実際俺を殺そうした相手が後ろに下がったようだった。
それは気配で確認した。

俺の目は目の前の女性に釘付けだった。

そう純白の吸血鬼に。

「久しぶりね、エイダミリッツ。まさかこんなところにいるとは思わなかったわ。シャードも一緒とはね。」

「これはこれは姫君、お久しぶりですな。」

答えたのはエイダミリッツだった。

「私とここでやり合う?賢い選択とは思えないけど。」

「まだまだ君には敵わない、また数日後に改めさしてもらいましょう。
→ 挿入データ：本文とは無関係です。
(* ===== verification/CorrectionsFileTheory.v ===== *)
(** * CorrectionsFileTheory: what marking and applying corrections do

    Marking an entry changes one line of that entry's block and no other entry; every entry of a
    file is counted once; a dry run changes nothing.  Some files are marked wrongly or never. *)

From S2P Require Import Prelude Text Numbers Json WalGeneration WalScan Checkpoint WalGroup Wal LegacyWal Replay WalExec Pointer Ontology Prompts Graph CrossGroup CrossGroupTheory Assert Corrections MergeEntities CorrectionsFile.

(** ** One entry's block *)

Lemma find_from_spec p ls : ∀ i j, find_from p i ls = Some j → ∃ k l, j = (i + k)%nat ∧ ls !! k = Some l ∧ p l = true ∧ ∀ m l', (m < k)%nat → ls !! m = Some l' → p l' = false.
Proof.
  induction ls as [|l ls IH]; intros i j; cbn [find_from]; [done|]. destruct (p l) eqn:Hp.
  - intros [= <-]. exists 0%nat, l. split_and!; [lia|done|done|lia].
  - intros (k & l' & -> & Hl & Hp' & Hmin)%IH. exists (S k), l'. split_and!; [lia|done|done|]. intros [|m] x Hm; cbn; [by intros [= <-]|apply Hmin; lia].
Qed.
Lemma find_from_none p ls : ∀ i, find_from p i ls = None → ∀ m l, ls !! m = Some l → p l = false.
Proof.
  induction ls as [|l ls IH]; intros i; cbn [find_from]; [done|]. destruct (p l) eqn:Hp; [done|]. intros H [|m] x; cbn; [by intros [= <-]|by eapply IH].
Qed.
Lemma find_line_spec p first ls j : find_line p first ls = Some j →
  (first ≤ j)%nat ∧ ∃ l, ls !! j = Some l ∧ p l = true ∧ ∀ m l', (first ≤ m < j)%nat → ls !! m = Some l' → p l' = false.
Proof.
  unfold find_line. intros (k & l & -> & Hl & Hp & Hmin)%find_from_spec. rewrite lookup_drop in Hl. split; [lia|]. exists l. split_and!; try done.
  intros m l' Hm Hl'. apply (Hmin (m - first)%nat); [lia|]. rewrite lookup_drop. by replace (first + (m - first))%nat with m by lia.
Qed.
Lemma find_line_none p first ls m l : find_line p first ls = None → (first ≤ m)%nat → ls !! m = Some l → p l = false.
Proof.
  unfold find_line. intros H Hm Hl. apply (find_from_none _ _ _ H (m - first)). rewrite lookup_drop. by replace (first + (m - first))%nat with m by lia.
Qed.
Lemma last_item_spec i ls j : last_item i ls = Some j → (j ≤ i)%nat ∧ (∃ l, ls !! j = Some l ∧ starts_item l = true) ∧ ∀ m l, (j < m ≤ i)%nat → ls !! m = Some l → starts_item l = false.
Proof.
  revert j. induction i as [|i IH]; intros j; cbn [last_item].
  - destruct (ls !! 0%nat) as [l|] eqn:Hl; [|done]. destruct (starts_item l) eqn:Hs; [|done]. intros [= <-]. split_and!; [lia|by exists l|lia].
  - destruct (ls !! S i) as [l|] eqn:Hl.
    + destruct (starts_item l) eqn:Hs; [intros [= <-]; split_and!; [lia|by exists l|lia]|]. intros (Hj & Hl' & Hno)%IH. split_and!; [lia|done|].
      intros m x Hm Hx. destruct (decide (m = S i)) as [->|]; [congruence|]. apply (Hno m); [lia|done].
    + intros (Hj & Hl' & Hno)%IH. split_and!; [lia|done|]. intros m x Hm Hx. destruct (decide (m = S i)) as [->|]; [congruence|]. apply (Hno m); [lia|done].
Qed.

Lemma split_block (ls : list str) item stop : (item ≤ stop ≤ length ls)%nat → ls = take item ls ++ take (stop - item) (drop item ls) ++ drop stop ls.
Proof.
  intros H. rewrite <- (take_drop item ls) at 1. f_equal. rewrite <- (take_drop (stop - item) (drop item ls)) at 1. f_equal. rewrite drop_drop. f_equal. lia.
Qed.

Definition mark_line (item_indent : N) (ts : str) : str := replicate (N.to_nat (item_indent + 2)) 32%N ++ #"applied_at: " ++ [34%N] ++ ts ++ [34%N].
(** A block is an item's first line and what follows it up to the next item as far in. *)
Definition is_block (block : list str) : Prop :=
  ∃ first rest, block = first :: rest ∧ ∀ l, l ∈ rest → nonempty (trim l) && (indent l =? indent first)%N && starts_item l = false.
(** One line of the block is the mark: the one that said so, or one after the id. *)
Definition marked (id ts : str) (block block' : list str) : Prop :=
  ∃ first a l b, head block = Some first ∧ block = a ++ l :: b ∧
    ((starts_with #"applied_at:" (trim_start l) = true ∧ block' = a ++ mark_line (indent first) ts :: b) ∨
     ((∀ x, x ∈ block → starts_with #"applied_at:" (trim_start x) = false) ∧ id_on_line l = Some id ∧ block' = a ++ l :: mark_line (indent first) ts :: b)).
(* ===== verification/Reprocess.v ===== *)
(** * Reprocess: classifying a group's entities again (core/src/corrections.rs, with the handler in
    core/src/handlers.rs)

    The classifier is an oracle of the call's number; [others] is what other writers have done
    before the n-th time the handler takes the lock; progress messages are left out, and queries are
    taken to succeed.  Entities are listed under the read lock, classified without a lock, and
    written in batches under the write lock. *)

From S2P Require Import Prelude Text Numbers Json WalGeneration WalScan Checkpoint WalGroup Wal LegacyWal Replay WalExec Pointer Ontology Prompts Graph CrossGroup CrossGroupTheory OntologyState SummaryMerge Replies Extraction IdentifierVeto Embedder Search DedupAdapter DedupSearch EpisodeFilter Episode Assert Corrections MergeEntities.

(** Source: core/src/corrections.rs 17-17 (REPROCESS_BATCH_SIZE) *)
Definition REPROCESS_BATCH_SIZE : nat := 50.
(** Source: core/src/corrections.rs 763-772 (ReprocessScope) *)
Inductive ReprocessScope := Untyped | OffOntology | AllTypes.

(** ** Listing *)

Definition by_uuid (a b : ent) : bool := str_leb (en_uuid a) (en_uuid b).
Definition generic (group_id : str) (e : ent) : bool := bool_decide (en_group e = group_id) && (length (en_labels e) =? 1)%nat && bool_decide (#"Entity" ∈ en_labels e).
Definition typed (group_id : str) (e : ent) : bool := bool_decide (en_group e = group_id) && (2 <=? length (en_labels e))%nat && bool_decide (#"Entity" ∈ en_labels e).
(** Source: core/src/db.rs 3557-3585 (list_generic_entities_page) *)
Definition list_generic_entities_page (g : graph) (group_id : str) (offset limit : nat) : list ent :=
  take limit (drop offset (sort_by by_uuid (List.filter (generic group_id) (g_ents g)))).
(** Source: core/src/db.rs 3591-3619 (list_typed_entities_page) *)
Definition list_typed_entities_page (g : graph) (group_id : str) (offset limit : nat) : list ent :=
  take limit (drop offset (sort_by by_uuid (List.filter (typed group_id) (g_ents g)))).
(** Pages until one is not full; a turn per page and one more is enough. *)
Fixpoint all_pages (page : nat → nat → list ent) (fuel offset : nat) : list ent :=
  match fuel with
  | O => []
  | S fuel =>
      let rows := page offset REPROCESS_BATCH_SIZE in
      if (length rows <? REPROCESS_BATCH_SIZE)%nat then rows else rows ++ all_pages page fuel (offset + REPROCESS_BATCH_SIZE)
  end.
(** Source: core/src/corrections.rs 697-710 (list_all_generic_entities) *)
Definition list_all_generic_entities (g : graph) (group_id : str) : list ent := all_pages (list_generic_entities_page g group_id) (S (length (g_ents g))) 0.
(** Source: core/src/corrections.rs 744-757 (list_all_typed_entities) *)
Definition list_all_typed_entities (g : graph) (group_id : str) : list ent := all_pages (list_typed_entities_page g group_id) (S (length (g_ents g))) 0.
(** Source: core/src/corrections.rs 864-890 (list_entities_for_scope) *)
Definition list_entities_for_scope (g : graph) (group_id : str) (scope : ReprocessScope) (ontology_type_names : option (gset str)) : result Error (list ent) :=
  match scope with
  | Untyped => Ok (list_all_generic_entities g group_id)
  | OffOntology =>
      match ontology_type_names with
      | None => Err (Ipc (Msg "ontology type names required for OffOntology scope" []))
      | Some type_names => Ok (list_all_generic_entities g group_id ++ List.filter (λ e, is_off_ontology (en_labels e) type_names) (list_all_typed_entities g group_id))
      end
  | AllTypes => Ok (list_all_generic_entities g group_id ++ list_all_typed_entities g group_id)
  end.

(** ** Writing labels *)

Section labels.
Context (ancestor_map : gmap str (list str)).
(** Source: core/src/corrections.rs 726-735 (apply_entity_type_labels) *)
Definition labels_for (entity_type : str) (kind : option str) : list str :=
  let labels := [ #"Entity"] ++ default [] (ancestor_map !! entity_type) ++ [entity_type] in
  match kind with Some k => labels_with_kind labels k | None => labels end.
(** Source: core/src/db.rs 3450-3456 (get_entity_kind) *)
Definition get_entity_kind (g : graph) (uuid : str) : option str := kind_of <$> get_entity_by_uuid g uuid.
(** Source: core/src/corrections.rs 716-740 (apply_entity_type_labels) *)
Fixpoint apply_entity_type_labels (updates : list (str * str)) (count : N) (g : graph) : N * graph :=
  match updates with
  | [] => (count, g)
  | (uuid, []) :: updates => apply_entity_type_labels updates count g
  | (uuid, entity_type) :: updates => apply_entity_type_labels updates (count + 1) (update_entity_labels uuid (labels_for entity_type (get_entity_kind g uuid)) g)
  end.
(** Source: core/src/handlers.rs 5051-5071 (handle_reprocess_entity_types) *)
Definition declared_leaves (labels : list str) : list str :=
  let specific := specific_labels labels in
  List.filter (λ t, bool_decide (is_Some (ancestor_map !! t)) &&
    negb (existsb (λ other, negb (bool_decide (t = other)) && match ancestor_map !! other with Some anc => bool_decide (t ∈ anc) | None => false end) specific)) specific.
(** The labels an entity should have by its own leaf type, if it has one.
    Source: core/src/handlers.rs 5075-5113 (handle_reprocess_entity_types) *)
Definition expected_labels (e : ent) : option (list str) :=
  let leaves := declared_leaves (en_labels e) in
  let leaves := match leaves with
                | [_] => leaves
                | _ => if bool_decide (kind_of e = DEFAULT_KIND) then leaves else declared_leaves (labels_without_kind ancestor_map (en_labels e) (kind_of e))
                end in
  match leaves with [t] => Some (labels_for t (Some (kind_of e))) | _ => None end.
(** Source: core/src/handlers.rs 5036-5122 (handle_reprocess_entity_types) *)
Fixpoint restamp (rows : list ent) (count : N) (g : graph) : N * graph :=
  match rows with
  | [] => (count, g)
  | e :: rows =>
      match expected_labels e with
      | Some expected =>
          if bool_decide (sort_by str_leb (en_labels e) = sort_by str_leb expected) then restamp rows count g
          else restamp rows (count + 1) (update_entity_labels (en_uuid e) expected g)
      | None => restamp rows count g
      end
  end.
End labels.

(** ** The handler *)

(** One planned change: uuid, name, old type, new type. *)
Record retype := { rt_uuid : str; rt_entity_name : str; rt_old : option str; rt_new : str }.
Record disagreement := { ds_uuid : str; ds_name : str; ds_kind : str; ds_type : str }.
Inductive reprocess_result :=
| RFailed (error : str)
| RDry (plan : list retype) (disagreements : list disagreement)
| RDone (reclassified unchanged restamped : N) (disagreements : list disagreement).

Section handler.
Context {U : Unicode} {LP : LinePrinter} {SR : SeqReader} {GC : GenerationCodec}.
Context (logged : str * gmut → flush_env * mutation) (display : Error → str) (summary : str → str).
Context (classify : nat → list (str * str) → option (list str) → result Error (list str)) (others : nat → graph → graph).

(** A batch of answers is padded or cut to the batch asked about.
    Source: core/src/handlers.rs 4881-4915 (handle_reprocess_entity_types) *)
Fixpoint classify_chunks (n : nat) (chunks : list (list (str * str))) (allowed : option (list str)) : result Error (list str) :=
  match chunks with
  | [] => Ok []
  | chunk :: chunks =>
      let? batch := classify n chunk allowed in
      let? more := classify_chunks (S n) chunks allowed in
      Ok (take (length chunk) (batch ++ replicate (length chunk) []) ++ more)
  end.
(** What is decided about one entity: a change, if any, and whether its kind disagrees.
    Source: core/src/handlers.rs 4924-4961 (handle_reprocess_entity_types) *)
Definition decide_type (onto : option Ontology) (anc : gmap str (list str)) (e : ent) (assigned : str) : option retype * list disagreement :=
  if negb (nonempty assigned) then (None, [])
  else if match onto with Some o => is_extract_false_entity o assigned | None => false end then (None, [])
  else
    let current := find_leaf_type_with_kind anc (en_labels e) (kind_of e) in
    (if bool_decide (current = Some assigned) then None else Some {| rt_uuid := en_uuid e; rt_entity_name := en_name e; rt_old := current; rt_new := assigned |},
     if negb (bool_decide (kind_of e = DEFAULT_KIND)) && negb (bool_decide (assigned = kind_of e))
     then [{| ds_uuid := en_uuid e; ds_name := en_name e; ds_kind := kind_of e; ds_type := assigned |}] else []).
(** [k] counts the times the lock has been taken.
    Source: core/src/handlers.rs 4981-5014 (handle_reprocess_entity_types) *)
Fixpoint write_types (oe : open_env) (ok : bool) (identity : str * Z) (group_id : str) (anc : gmap str (list str)) (batches : list (list (str * str))) (k : nat) (count : N) (s : served) : N * nat * served :=
  match batches with
  | [] => (count, k, s)
  | b :: batches =>
      let '(n, g) := apply_entity_type_labels anc b 0 (fresh_connection (others k (sv_graph s))) in
      let s := flush_ungrouped logged oe ok identity group_id {| sv_graph := g; sv_wal := sv_wal s; sv_positions := sv_positions s |} in
      write_types oe ok identity group_id anc batches (S k) (count + n) s
  end.
Definition scope_of (p : value) : option ReprocessScope :=
  match default #"untyped" (as_str (param "scope" p)) with
  | s => if bool_decide (s = #"untyped") then Some Untyped else if bool_decide (s = #"off_ontology") then Some OffOntology else if bool_decide (s = #"all") then Some AllTypes else None
  end.
(** Source: core/src/handlers.rs 4772-4822 (handle_reprocess_entity_types) *)
Definition check_ontology (scope : ReprocessScope) (onto : option Ontology) : result str (option (gset str)) :=
  match scope, onto with
  | Untyped, _ => Ok None
  | OffOntology, None => Err #"scope 'off_ontology' requires an ontology to be configured"
  | AllTypes, None => Err #"scope 'all' requires an ontology to be configured"
  | _, Some o =>
      if bool_decide (entity_type_names o = ∅) then Err #"the configured ontology declares no entity types; scope requires at least one declared entity type to constrain classification"
      else match extractable_entity_types o with
           | [] => Err #"every declared entity type is `extract: false`; reprocessing has no extractable type to classify into"
           | _ => Ok (Some (entity_type_names o))
           end
  end.
(** Source: core/src/handlers.rs 4736-5140 (handle_reprocess_entity_types) *)
Definition handle_reprocess_entity_types (oe : open_env) (ok : bool) (identity : str * Z) (workspace : bool) (onto : option Ontology) (p : value) (s : served) : result Error reprocess_result * served :=
  if negb workspace then (Err (Ipc (Msg "LIMINIS_WORKSPACE_ROOT not set; corrections unavailable" [])), s)
  else
    let group_id := group_param p in
    match scope_of p with
    | None => (Ok (RFailed (#"unknown scope '" ++ default #"untyped" (as_str (param "scope" p)) ++ #"'; valid values: untyped, off_ontology, all")), s)
    | Some scope =>
        let dry_run := default false (as_bool (param "dry_run" p)) in
        match check_ontology scope onto with
        | Err e => (Ok (RFailed e), s)
        | Ok type_names =>
            let anc := match onto with Some o => ancestor_map o | None => ∅ end in
            let s := {| sv_graph := others 0 (sv_graph s); sv_wal := sv_wal s; sv_positions := sv_positions s |} in
            match list_entities_for_scope (sv_graph s) group_id scope type_names with
            | Err e => (Err e, s)
            | Ok [] => (Ok (if dry_run then RDry [] [] else RDone 0 0 0 []), s)
            | Ok entities =>
                let allowed := match type_names, onto with Some _, Some o => Some (sort_by str_leb (elements (extractable_entity_type_names o))) | _, _ => None end in
                match classify_chunks 0 (chunks (length entities) REPROCESS_BATCH_SIZE ((λ e, (en_name e, summary (en_uuid e))) <$> entities)) allowed with
                | Err e => (Ok (RFailed (#"Failed to reprocess entity types: " ++ display e)), s)
                | Ok types =>
                    let decided := zip_with (decide_type onto anc) entities types in
                    let plan := omap fst decided in
                    let disagreements := concat (snd <$> decided) in
                    let unchanged := N.of_nat (length decided - length plan) in
                    if dry_run then (Ok (RDry plan disagreements), s)
                    else
                      let '(reclassified, k, s) :=
                        write_types oe ok identity group_id anc (chunks (length plan) REPROCESS_BATCH_SIZE ((λ r, (rt_uuid r, rt_new r)) <$> plan)) 1 0 s in
                      if existsb (λ e : str * list str, negb (bool_decide (e.2 = []))) (map_to_list anc) then
                        let g := fresh_connection (others k (sv_graph s)) in
                        let '(restamped, g) := restamp anc (list_all_typed_entities g group_id) 0 g in
                        (Ok (RDone reclassified unchanged restamped disagreements),
                         flush_ungrouped logged oe ok identity group_id {| sv_graph := g; sv_wal := sv_wal s; sv_positions := sv_positions s |})
                      else (Ok (RDone reclassified unchanged 0 disagreements), s)
                end
            end
        end
    end.
End handler.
そう、あなたを殺せるようになる時まで。」

「ふん、いつだって返り討ちよ。」

そう言って二人分の気配が消える。
そう俺を殺そうとする者は消えた、だが俺の気持ちは高潮したままだった。

「さて、問題はあなたね。」

そう言って吸血鬼は俺の方を見る。

「何故私の名前を知っているのかしら?」

「簡単に言えば、俺が遠野志貴の孫だからだ。そう言えばわかるだろう?あんたには」

一度顔を引きつかせた後に、満面かどうかは置いておいて、笑顔を浮かべた。

「へぇ、因果なものね。どう?私の家に来る?お茶くらいなら出してあげるわよ。」

そう言って俺は手を引かれるままに純白の吸血鬼の家へと行くことになった。